Elezioni comunali di Roma 2013, Ignazio Marino in visita ai canili romani si spende contro circhi e botticelle

Per placare le polemiche degli Animalisti Italiani che lo hanno contestato sabato scorso, il candidato sindaco di Roma Ignazio Marino va in visita ad un canile romano: "basta circhi e botticelle".

Il candidato sindaco di Roma del Partito Democratico Ignazio Marino ha fatto visita, nella giornata di ieri, al canile capitolino dell'ex Poverello sulla via del Mare, nel tentativo di placare le polemiche con gli anti-vivisezionisti, che lo avevano duramente contestato sabato scorso.

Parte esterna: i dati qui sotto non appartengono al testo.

Lemma zero_fill_self_only_grows (field : option string) :
  (forall f, field = Some f -> In f fields) ->
  only_grows fields (InternalCoupling.zero_fill_self field).
Proof.
  intros Hin w. unfold InternalCoupling.zero_fill_self, bind, get_self.
  destruct field as [f|]; [|split; [|split]; auto using grows_refl].
  destruct (Pandas.has_column f (df (self w))) eqn:Hf; cbn [negb];
    [split; [|split]; auto using grows_refl|].
  cbn. do 5 (split; [reflexivity|]). exists [f]. split.
  - apply assign_column_absent. exact Hf.
  - constructor; [|constructor]. split; [apply Hin; reflexivity|exact Hf].
Qed.
End OnlyGrows.

Lemma write_table_keeps_self (fid title : string) (field : option string)
    (ts : list float) (nt nz : nat) (pv : Pandas.Pivot) :
  keeps_self (InternalCoupling.write_table fid title field ts nt nz pv).
Proof. unfold InternalCoupling.write_table. cbn zeta. repeat frame_step. Qed.

Lemma write_heights_keeps_self (fid title : string) (zs : list float) :
  keeps_self (InternalCoupling.write_heights fid title zs).
Proof. unfold InternalCoupling.write_heights. repeat frame_step. Qed.

#[local] Hint Resolve write_table_keeps_self write_heights_keeps_self : frames.

Lemma write_timeheight_only_grows (fname : string)
    (xmom ymom zmom temp : option string) :
  only_grows (omap id [xmom; ymom; zmom; temp])
             (InternalCoupling.write_timeheight fname xmom ymom zmom temp).
Proof.
  unfold InternalCoupling.write_timeheight. cbn zeta.
  repeat match goal with
         | |- only_grows _ (for_each _ InternalCoupling.zero_fill_self) =>
             apply only_grows_for_each; intros field Hin;
             apply zero_fill_self_only_grows; intros f ->;
             apply list_elem_of_In, list_elem_of_omap; exists (Some f);
             split; [apply list_elem_of_In; exact Hin|reflexivity]
         | |- only_grows _ (bind _ _) => apply only_grows_bind; [|intros ?]
         | |- only_grows _ _ =>
             apply only_grows_keeps_self; solve [repeat frame_step]
         end.
Qed.

(** ** The outcome of an export depends on the instance only *)

Section Blind.
Context {A B : Type}.

Lemma blind_ret (a : A) : blind (ret a).
Proof. intros s1 s2. reflexivity. Qed.

Lemma blind_raise (e : exn) : blind (@raise FileSystem A e).
Proof. intros s1 s2. reflexivity. Qed.

Lemma blind_bind (c : M FileSystem A) (k : A -> M FileSystem B) :
  blind c -> (forall a, blind (k a)) -> blind (bind c k).
Proof.
  intros Hc Hk s1 s2. unfold bind. specialize (Hc s1 s2).
  destruct (c s1) as [[e|a] s1'], (c s2) as [[e'|a'] s2']; cbn [fst] in *;
    try discriminate; try congruence.
  injection Hc as <-. apply Hk.
Qed.

Lemma outcome_by_self_ret (a : A) : outcome_by_self (ret a).
Proof. intros w1 w2 H. split; [reflexivity|exact H]. Qed.

Lemma outcome_by_self_raise (e : exn) : outcome_by_self (@raise World A e).
Proof. intros w1 w2 H. split; [reflexivity|exact H]. Qed.

Lemma outcome_by_self_lift (r : exn + A) : outcome_by_self (lift r).
Proof. intros w1 w2 H. split; [reflexivity|exact H]. Qed.

Lemma outcome_by_self_on_fs (c : M FileSystem A) :
  blind c -> outcome_by_self (on_fs c).
Proof.
  intros Hc w1 w2 H. unfold on_fs. specialize (Hc (fs w1) (fs w2)).
  destruct (c (fs w1)), (c (fs w2)). cbn [fst snd self] in *. auto.
Qed.

Lemma outcome_by_self_bind (c : M World A) (k : A -> M World B) :
  outcome_by_self c -> (forall a, outcome_by_self (k a)) ->
  outcome_by_self (bind c k).
Proof.
  intros Hc Hk w1 w2 H. unfold bind. destruct (Hc w1 w2 H) as [Hr Hs].
  destruct (c w1) as [[e|a] w1'], (c w2) as [[e'|a'] w2']; cbn [fst snd] in *;
    try discriminate.
  - split; [congruence|exact Hs].
  - injection Hr as <-. apply Hk. exact Hs.
Qed.
End Blind.

Lemma blind_for_each {A} (l : list A) (body : A -> M FileSystem unit) :
  (forall x, blind (body x)) -> blind (for_each l body).
Proof.
  intros Hb. induction l as [|x l IH]; cbn [for_each].
  - apply blind_ret.
  - apply blind_bind; auto.
Qed.

Lemma blind_write (fid text : string) : blind (Os.write fid text).
Proof. intros s1 s2. reflexivity. Qed.

Lemma blind_open_w (path : string) : blind (Os.open_w path).
Proof. intros s1 s2. reflexivity. Qed.

Lemma blind_savetxt (fid : string) (X : ndarray) (fmt : list conversion)
    (header footer : string) :
  blind (savetxt fid X fmt header footer).
Proof.
  unfold savetxt. destruct (negb _); [apply blind_raise|].
  repeat first [ apply blind_bind; [|intros ?]
               | apply blind_for_each; intros ?
               | apply blind_ret
               | apply blind_write
               | match goal with |- _ (if ?b then _ else _) => destruct b end ].
Qed.

Lemma outcome_by_self_get_self : outcome_by_self get_self.
Proof. intros w1 w2 H. cbn. rewrite H. auto. Qed.

Lemma outcome_by_self_set_df (d : DataFrame) : outcome_by_self (set_df d).
Proof. intros w1 w2 H. cbn. rewrite H. auto. Qed.

Lemma outcome_by_self_assert (cond : bool) (msg : option string) :
  outcome_by_self (assert cond msg).
Proof. intros w1 w2 H. destruct cond; cbn; auto. Qed.

Lemma outcome_by_self_for_each {A} (l : list A) (body : A -> M World unit) :
  (forall x, outcome_by_self (body x)) -> outcome_by_self (for_each l body).
Proof.
  intros Hb. induction l as [|x l IH]; cbn [for_each].
  - apply outcome_by_self_ret.
  - apply outcome_by_self_bind; auto.
Qed.

Ltac outcome_step :=
  match goal with
  | |- outcome_by_self (bind _ _) => apply outcome_by_self_bind; [|intros ?]
  | |- outcome_by_self (for_each _ _) => apply outcome_by_self_for_each; intros ?
  | |- outcome_by_self (on_fs _) =>
      apply outcome_by_self_on_fs;
      first [apply blind_open_w | apply blind_write | apply blind_savetxt]
  | |- outcome_by_self (ret _) => apply outcome_by_self_ret
  | |- outcome_by_self (raise _) => apply outcome_by_self_raise
  | |- outcome_by_self (lift _) => apply outcome_by_self_lift
  | |- outcome_by_self (assert _ _) => apply outcome_by_self_assert
  | |- outcome_by_self get_self => apply outcome_by_self_get_self
  | |- outcome_by_self (set_df _) => apply outcome_by_self_set_df
  | |- outcome_by_self (match ?x with _ => _ end) => destruct x
  end.

Lemma call_outcome_by_self (e : export) : outcome_by_self (call e).
Proof.
  destruct e; cbn [call];
    unfold InternalCoupling.write_BCs, InternalCoupling.write_ICs,
      InternalCoupling.write_timeheight, InternalCoupling.write_table,
      InternalCoupling.write_heights, InternalCoupling.zero_fill_self;
    cbn zeta; repeat outcome_step.
Qed.

(** ** Writing a file *)

Lemma string_app_assoc (s1 s2 s3 : string) :
  (s1 +:+ s2) +:+ s3 = s1 +:+ (s2 +:+ s3).
Proof.
  induction s1 as [|a s1 IH]; [reflexivity|].
  change (String a ((s1 +:+ s2) +:+ s3) = String a (s1 +:+ (s2 +:+ s3))).
  rewrite IH. reflexivity.
Qed.

Lemma string_app_nil_r (s : string) : s +:+ "" = s.
Proof.
  induction s as [|a s IH]; [reflexivity|].
  change (String a (s +:+ "") = String a s). rewrite IH. reflexivity.
Qed.


Lemma appended_written (fid pre text : string) (s : FileSystem) :
  Os.appended fid text (Os.written fid pre s) = Os.written fid (pre +:+ text) s.
Proof.
  unfold Os.appended, Os.written. cbn [files dirs].
  rewrite lookup_insert_eq, insert_insert_eq. reflexivity.
Qed.

Lemma write_run (fid pre text : string) (s : FileSystem) :
  Os.write fid text (Os.written fid pre s)
  = (inr tt, Os.written fid (pre +:+ text) s).
Proof. unfold Os.write, modify. rewrite appended_written. reflexivity. Qed.

Lemma for_each_write_run {A} (fid : string) (f : A -> string) (l : list A) :
  forall (pre : string) (s : FileSystem),
    for_each l (fun x => Os.write fid (f x)) (Os.written fid pre s)
    = (inr tt, Os.written fid (pre +:+ String.concat "" (map f l)) s).
Proof.
  induction l as [|x l IH]; intros pre s; cbn [for_each map].
  - change (String.concat "" []) with "". rewrite string_app_nil_r. reflexivity.
  - unfold bind. rewrite write_run, IH. f_equal. f_equal.
    rewrite string_app_assoc. f_equal.
    destruct l as [|y l]; [cbn [map]|reflexivity].
    change (String.concat "" [f x]) with (f x).
    change (String.concat "" []) with "". rewrite string_app_nil_r. reflexivity.
Qed.

Lemma savetxt_run (fid : string) (X : ndarray) (fmt : list conversion)
    (header footer pre : string) (s : FileSystem) :
  length fmt = snd (shape X) ->
  savetxt fid X fmt header footer (Os.written fid pre s)
  = (inr tt, Os.written fid (pre +:+ savetxt_text X fmt header footer) s).
Proof.
  intros Hfmt. unfold savetxt, savetxt_text.
  rewrite Hfmt, Nat.eqb_refl. cbn [negb]. unfold bind.
  destruct (String.eqb header "").
  - unfold ret at 1. rewrite for_each_write_run.
    destruct (String.eqb footer "").
    + unfold ret. rewrite string_app_nil_r. reflexivity.
    + rewrite write_run, string_app_assoc. reflexivity.
  - rewrite write_run, for_each_write_run.
    destruct (String.eqb footer "").
    + unfold ret. rewrite string_app_nil_r, string_app_assoc. reflexivity.
    + rewrite write_run, !string_app_assoc. reflexivity.
Qed.

Lemma on_fs_run {A} (c : M FileSystem A) (w : World) (r : exn + A) (s : FileSystem) :
  c (fs w) = (r, s) -> on_fs c w = (r, {| self := self w; fs := s |}).
Proof. intros H. unfold on_fs. rewrite H. reflexivity. Qed.

(** ** The boundary-condition export *)

Lemma bind_get_self {A} (k : Writer -> M World A) (w : World) :
  bind get_self k w = k (self w) w.
Proof. reflexivity. Qed.

Lemma bind_open_w {A} (path : string) (k : string -> M World A) (w : World) :
  bind (on_fs (Os.open_w path)) k w
  = k path {| self := self w; fs := Os.written path "" (fs w) |}.
Proof. reflexivity. Qed.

Non ci sta Ignazio Marino a passare per un criminale senza cuore: pur restando fermo sulle sue posizioni, che quando era medico lo portarono a praticare la vivisezione su alcune scimmie, ed a eseguire il primo trapianto epatico scimmia-uomo agli inizi degli anni '90, un evento pionieristico nella chirurgia.

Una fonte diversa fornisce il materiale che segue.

(** * Logo extraction scripts: a shallow embedding and its properties

    The two scripts [extract-logo-advanced.py] and [extract-logo-with-text.py]
    are straight-line NumPy/SciPy/PIL programs.  Arrays are modelled as lists
    of rows, 8-bit channels as [Z], masks as lists of rows of [bool], array
    indices as [nat].  A run is modelled by what it leaves behind (files
    written, console lines) or by the exception that ends it.

    Floating point.  The scripts compute a few [float64] intermediates.  Every
    one of them is modelled by the exact value it stands for:
    - a sum of three squared channel differences is an integer below 2^53 and
      is exact; IEEE [sqrt] is correctly rounded, hence monotone and exact on
      perfect squares, so [sqrt(s) > t] for an integer [t >= 0] holds exactly
      when [t*t < s];
    - [np.mean] over three channels compared with an integer [c] is
      [r+g+b] compared with [3*c];
    - the crop fractions 0.60 and 0.75 are taken as the rationals 60/100 and
      75/100: the [float64] product with a row count below 2^20 truncates to
      the same integer as the exact product;
    - [a * clip(sqrt(d2)/2, 0, 1)] truncated to [uint8] is computed on the
      exact reals; for the only values below the clip, [d2 = 1] and
      [d2 = 2], the [float64] results 127.5 and 180.31... truncate alike.
    The lemmas [float_classifier_agrees], [float_crop_rows_agree] and
    [float_ramp_agrees] check these agreements by evaluating the binary64
    operations on the scripts' constants. *)

From Stdlib Require Import String DecimalString ZArith List Bool Lia QArith Qround.
From Stdlib Require Import Reals Lra.
From Stdlib Require Floats Uint63.
Import ListNotations.
(** face_detect.py's startup exits with status 1 exactly when the
    directory is missing, nothing is enrolled, or device 0 does not open;
    it logs "Starting presence_guard" before it tries the camera. *)
Theorem fd_startup_exit_conditions (dir_exists : bool)
    (entries : list (@PresenceGuard.EnrollFile Loc Enc)) (opens : Z -> bool) :
  ((exists l c, FaceDetectStartup.startup dir_exists entries opens = (l, PresenceGuard.Exit c)) <->
   (dir_exists = false \/ snd (FaceDetectStartup.load_known_encodings entries) = [] \/
    opens 0%Z = false)) /\
  (forall l c, FaceDetectStartup.startup dir_exists entries opens = (l, PresenceGuard.Exit c) ->
     c = 1%Z) /\
  (forall l k idx, FaceDetectStartup.startup dir_exists entries opens =
                     (l, PresenceGuard.EnterLoop k idx) ->
     k = snd (FaceDetectStartup.load_known_encodings entries) /\ k <> [] /\ idx = 0%Z) /\
  (dir_exists = true -> snd (FaceDetectStartup.load_known_encodings entries) <> [] ->
   opens 0%Z = false ->
   FaceDetectStartup.startup dir_exists entries opens =
     (fst (FaceDetectStartup.load_known_encodings entries) ++
        [Log "Starting presence_guard"; Log "Cannot open webcam. Exiting."],
      PresenceGuard.Exit 1)).
Proof.
  unfold FaceDetectStartup.startup, FaceDetectStartup.VIDEO_DEVICE.
  destruct (FaceDetectStartup.load_known_encodings entries) as [l0 ks]; simpl.
  split; [|split; [|split]].
  - destruct dir_exists; simpl.
    + destruct ks as [|k0 ks].
      * split; [intros _; right; left; reflexivity | intros _; eexists; eexists; reflexivity].
      * destruct (opens 0%Z).
        -- split; [intros (l' & c & E); discriminate|].
           intros [H | [H | H]]; discriminate.
        -- split; [intros _; right; right; reflexivity
                  | intros _; eexists; eexists; reflexivity].
    + split; [intros _; left; reflexivity | intros _; eexists; eexists; reflexivity].
  - intros l' c; destruct dir_exists; simpl; [|intros E; inversion E; reflexivity].
    destruct ks; [intros E; inversion E; reflexivity|].
    destruct (opens 0%Z); intros E; inversion E; reflexivity.
  - intros l' k idx; destruct dir_exists; simpl; [|discriminate].
    destruct ks as [|k0 ks]; [discriminate|].
    destruct (opens 0%Z); intros E; inversion E; subst; split; [reflexivity|split; [discriminate|reflexivity]].
  - intros -> Hne Ho; simpl; destruct ks; [congruence|]; rewrite Ho; reflexivity.
Qed.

Marino ha così risposto al diretto avversario, l'attuale sindaco Alemanno, che immediatamente aveva approfittato della polemica pubblicando su Facebook una foto di lui con il suo ormai famoso gatto certosino:

Chiedo al sindaco Alemanno cosa farebbe se avesse un familiare colpito da Leucemia e dovesse usare dei farmaci sperimentati su cavie.

Per manifestare a tutti la sua sensibilità verso il mondo animale il candidato democratico al Campidoglio ha inoltre fatto visita al canile dell'ex Poverello (una struttura che conta 140 ospiti animali a rischio chiusura, come anche l'altro canile della Muratella), occupato dagli operatori.

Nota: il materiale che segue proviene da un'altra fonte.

(** A key or a string value of the document is in its serialization,
    between double quotes. *)
Lemma stringify_includes (text : string) (v : json) :
  occurs_in text v -> exists a b, JS.stringify v = a ++ JS.quote text ++ b.
Proof.
  induction 1 as [ | v fields Hin | k v fields Hin Hocc IH | v l Hin Hocc IH].
  - exists EmptyString, EmptyString. cbn [JS.stringify String.append].
    rewrite append_empty. reflexivity.
  - cbn [JS.stringify].
    destruct (join_includes "," (JS.quote text ++ ":" ++ JS.stringify v)
                (map (fun kv => let '(k, v') := kv in JS.quote k ++ ":" ++ JS.stringify v') fields))
      as (a & b & E).
    { apply in_map_iff. exists (text, v). split; [reflexivity | exact Hin]. }
    rewrite E. exists ("{" ++ a), ((":" ++ JS.stringify v) ++ b ++ "}").
    rewrite !append_assoc. reflexivity.
  - cbn [JS.stringify]. destruct IH as (a0 & b0 & E0).
    destruct (join_includes "," (JS.quote k ++ ":" ++ JS.stringify v)
                (map (fun kv => let '(k, v') := kv in JS.quote k ++ ":" ++ JS.stringify v') fields))
      as (a & b & E).
    { apply in_map_iff. exists (k, v). split; [reflexivity | exact Hin]. }
    rewrite E, E0. exists ("{" ++ a ++ JS.quote k ++ ":" ++ a0), (b0 ++ b ++ "}").
    rewrite !append_assoc. reflexivity.
  - cbn [JS.stringify]. destruct IH as (a0 & b0 & E0).
    destruct (join_includes "," (JS.stringify v) (map JS.stringify l)) as (a & b & E).
    { apply in_map. exact Hin. }
    rewrite E, E0. exists ("[" ++ a ++ a0), (b0 ++ b ++ "]").
    rewrite !append_assoc. reflexivity.
Qed.

(** A keyword inside a key or a string value, in any letter case, is in
    the lowercased serialization. *)
Lemma keyword_reaches_text (text keyword : string) (v : json) :
  occurs_in text v ->
  Str.forallb plain_char text = true ->
  Str.includes (Str.toLowerCase text) keyword = true ->
  Str.includes (Str.toLowerCase (JS.stringify v)) keyword = true.
Proof.
  intros Hocc Hplain Hkw.
  destruct (stringify_includes _ _ Hocc) as (a & b & E).
  apply (includes_trans _ (Str.toLowerCase text)); [ | exact Hkw].
  apply includes_iff. rewrite E. unfold JS.quote. rewrite (escape_plain _ Hplain).
  exists (Str.toLowerCase a ++ String (Str.lower_char Str.dquote) ""),
         (String (Str.lower_char Str.dquote) "" ++ Str.toLowerCase b).
  rewrite !toLowerCase_append. cbn [Str.toLowerCase String.append].
  rewrite !toLowerCase_append. cbn [Str.toLowerCase String.append].
  rewrite !append_assoc. cbn [String.append]. reflexivity.
Qed.

(** X6.  A key or a string value anywhere in the OCR document that
    contains "vat", "tax" or "19%" in any letter case (a key named
    [tax], the word "Taxi") makes the fallback builder assume VAT: the
    rate of the entry is 0.19 and its net amount is the amount divided by
    1.19, rounded. *)
Theorem vat_token_in_any_key_or_text
        (ocrData : json) (text keyword : string) (amount : num) (date : string)
        (e : JournalEntry.t) :
  occurs_in text ocrData ->
  Str.forallb plain_char text = true ->
  In keyword ["vat"; "tax"; "19%"] ->
  Str.includes (Str.toLowerCase text) keyword = true ->
  createFallbackJournalEntry ocrData amount date = Returns e ->
  VatBreakdown.vatRate (JournalEntry.vatBreakdown e) = Fin 0.19 /\
  VatBreakdown.netAmount (JournalEntry.vatBreakdown e)
  = Num.toFixed2 (Num.div amount (Fin 1.19)).
Proof.
  intros Hocc Hplain Hkw Hinc H.
  pose proof (keyword_reaches_text _ _ _ Hocc Hplain Hinc) as Htext.
  assert (Hvat : hasVAT_in (Str.toLowerCase (JS.stringify ocrData)) = true).
  { unfold hasVAT_in. cbn [In] in Hkw.
    destruct Hkw as [<- | [<- | [<- | []]]]; rewrite Htext;
      rewrite ?orb_true_r; reflexivity. }
  destruct (fallback_returns _ _ _ _ H) as (merchant & _ & _ & _ & _ & _ & Hvb & _).
  cbv zeta in Hvb. rewrite Hvat in Hvb. rewrite Hvb. split; reflexivity.
Qed.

Durante la visita Marino ha snocciolato le sue proposte per la tutela degli animali senza casa: un pronto soccorso veterinario attivo 24 ore al giorno per 7 giorni la settimana, l'istituzione di un garante comunale per gli animali, maggiore sostegno economico ed organizzativo da parte del Comune.

E' essenziale che il Comune si assuma responsabilità sul tema canili. Alemanno negli ultimi anni ha dimostrato latitanza. Il mio impegno invece c'è. Se sarò sindaco questa situazione di incertezza economica e organizzativa terminerà. Credo di avere sensibilità sul tema animali e mi ha ferito molto essere descritto come è stato fatto. Le associazioni hanno confermato che dalla giunta Alemanno c'è stato un taglio di risorse economiche e addirittura delle richieste di sgombero.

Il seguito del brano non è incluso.